(Saved data entries)
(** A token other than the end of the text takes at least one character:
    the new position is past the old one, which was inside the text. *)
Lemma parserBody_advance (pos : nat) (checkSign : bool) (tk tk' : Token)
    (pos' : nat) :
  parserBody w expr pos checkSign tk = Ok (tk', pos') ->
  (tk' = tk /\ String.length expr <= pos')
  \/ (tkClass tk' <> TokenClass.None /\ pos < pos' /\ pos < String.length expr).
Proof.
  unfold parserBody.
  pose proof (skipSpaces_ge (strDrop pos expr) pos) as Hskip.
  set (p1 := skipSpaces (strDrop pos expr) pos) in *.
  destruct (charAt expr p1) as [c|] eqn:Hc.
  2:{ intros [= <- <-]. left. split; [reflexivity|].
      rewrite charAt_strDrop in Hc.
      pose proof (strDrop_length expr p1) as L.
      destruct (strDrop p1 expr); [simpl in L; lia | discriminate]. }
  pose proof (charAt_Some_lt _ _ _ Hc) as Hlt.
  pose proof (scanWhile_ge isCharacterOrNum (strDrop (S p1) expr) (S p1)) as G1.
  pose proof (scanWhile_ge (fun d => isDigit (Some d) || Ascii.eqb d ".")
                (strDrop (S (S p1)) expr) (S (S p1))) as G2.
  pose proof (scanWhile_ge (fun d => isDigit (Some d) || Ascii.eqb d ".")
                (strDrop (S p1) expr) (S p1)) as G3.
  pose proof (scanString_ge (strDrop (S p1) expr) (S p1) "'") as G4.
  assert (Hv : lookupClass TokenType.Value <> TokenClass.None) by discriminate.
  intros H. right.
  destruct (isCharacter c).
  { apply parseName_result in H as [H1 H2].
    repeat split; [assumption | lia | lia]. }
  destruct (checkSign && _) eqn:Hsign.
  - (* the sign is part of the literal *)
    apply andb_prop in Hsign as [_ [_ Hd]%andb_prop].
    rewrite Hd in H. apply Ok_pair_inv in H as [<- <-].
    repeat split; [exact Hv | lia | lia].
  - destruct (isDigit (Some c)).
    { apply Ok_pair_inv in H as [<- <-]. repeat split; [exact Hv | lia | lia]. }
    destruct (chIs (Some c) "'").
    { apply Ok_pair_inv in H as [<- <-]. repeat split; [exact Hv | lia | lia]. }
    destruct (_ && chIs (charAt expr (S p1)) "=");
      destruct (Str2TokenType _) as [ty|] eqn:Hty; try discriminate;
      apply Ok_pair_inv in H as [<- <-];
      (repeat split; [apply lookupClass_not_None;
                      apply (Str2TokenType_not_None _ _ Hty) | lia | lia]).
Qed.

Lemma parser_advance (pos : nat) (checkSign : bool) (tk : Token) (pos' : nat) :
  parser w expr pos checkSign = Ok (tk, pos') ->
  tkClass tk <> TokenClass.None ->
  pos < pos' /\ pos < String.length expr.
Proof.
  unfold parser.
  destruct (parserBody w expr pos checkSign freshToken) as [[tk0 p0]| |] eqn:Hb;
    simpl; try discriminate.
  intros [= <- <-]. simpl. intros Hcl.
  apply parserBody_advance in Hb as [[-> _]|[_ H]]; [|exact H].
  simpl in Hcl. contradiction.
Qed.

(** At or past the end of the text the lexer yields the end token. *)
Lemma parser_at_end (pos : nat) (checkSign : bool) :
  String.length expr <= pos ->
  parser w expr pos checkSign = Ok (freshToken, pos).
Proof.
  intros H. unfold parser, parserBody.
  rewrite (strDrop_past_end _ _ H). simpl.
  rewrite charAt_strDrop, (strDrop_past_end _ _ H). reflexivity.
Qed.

--

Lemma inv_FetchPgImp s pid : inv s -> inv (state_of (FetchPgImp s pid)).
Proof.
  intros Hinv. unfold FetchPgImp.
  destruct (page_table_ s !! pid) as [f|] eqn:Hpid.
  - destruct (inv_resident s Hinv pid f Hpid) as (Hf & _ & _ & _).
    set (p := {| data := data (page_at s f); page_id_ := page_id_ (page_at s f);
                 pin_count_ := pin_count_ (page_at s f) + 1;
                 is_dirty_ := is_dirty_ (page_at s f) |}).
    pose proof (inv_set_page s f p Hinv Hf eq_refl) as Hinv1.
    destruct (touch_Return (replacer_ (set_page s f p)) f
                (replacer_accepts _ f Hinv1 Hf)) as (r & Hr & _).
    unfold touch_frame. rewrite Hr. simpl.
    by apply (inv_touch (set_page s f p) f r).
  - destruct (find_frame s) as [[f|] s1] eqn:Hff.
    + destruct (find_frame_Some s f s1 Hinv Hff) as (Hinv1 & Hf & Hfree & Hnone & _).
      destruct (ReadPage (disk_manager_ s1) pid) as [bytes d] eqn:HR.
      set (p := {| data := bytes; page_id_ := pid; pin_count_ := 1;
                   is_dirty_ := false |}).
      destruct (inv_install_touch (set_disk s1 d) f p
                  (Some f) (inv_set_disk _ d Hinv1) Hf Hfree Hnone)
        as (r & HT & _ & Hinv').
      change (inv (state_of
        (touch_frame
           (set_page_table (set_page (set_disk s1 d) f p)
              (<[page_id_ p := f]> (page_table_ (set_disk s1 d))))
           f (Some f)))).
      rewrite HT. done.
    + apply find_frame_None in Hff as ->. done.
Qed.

**Task goal**
Look above for the line holding "(** A token". Print it and every line after it, exactly, through the line holding "as [H1 H2].".

**Response to this task**
(** A token other than the end of the text takes at least one character:
    the new position is past the old one, which was inside the text. *)
Lemma parserBody_advance (pos : nat) (checkSign : bool) (tk tk' : Token)
    (pos' : nat) :
  parserBody w expr pos checkSign tk = Ok (tk', pos') ->
  (tk' = tk /\ String.length expr <= pos')
  \/ (tkClass tk' <> TokenClass.None /\ pos < pos' /\ pos < String.length expr).
Proof.
  unfold parserBody.
  pose proof (skipSpaces_ge (strDrop pos expr) pos) as Hskip.
  set (p1 := skipSpaces (strDrop pos expr) pos) in *.
  destruct (charAt expr p1) as [c|] eqn:Hc.
  2:{ intros [= <- <-]. left. split; [reflexivity|].
      rewrite charAt_strDrop in Hc.
      pose proof (strDrop_length expr p1) as L.
      destruct (strDrop p1 expr); [simpl in L; lia | discriminate]. }
  pose proof (charAt_Some_lt _ _ _ Hc) as Hlt.
  pose proof (scanWhile_ge isCharacterOrNum (strDrop (S p1) expr) (S p1)) as G1.
  pose proof (scanWhile_ge (fun d => isDigit (Some d) || Ascii.eqb d ".")
                (strDrop (S (S p1)) expr) (S (S p1))) as G2.
  pose proof (scanWhile_ge (fun d => isDigit (Some d) || Ascii.eqb d ".")
                (strDrop (S p1) expr) (S p1)) as G3.
  pose proof (scanString_ge (strDrop (S p1) expr) (S p1) "'") as G4.
  assert (Hv : lookupClass TokenType.Value <> TokenClass.None) by discriminate.
  intros H. right.
  destruct (isCharacter c).
  { apply parseName_result in H as [H1 H2].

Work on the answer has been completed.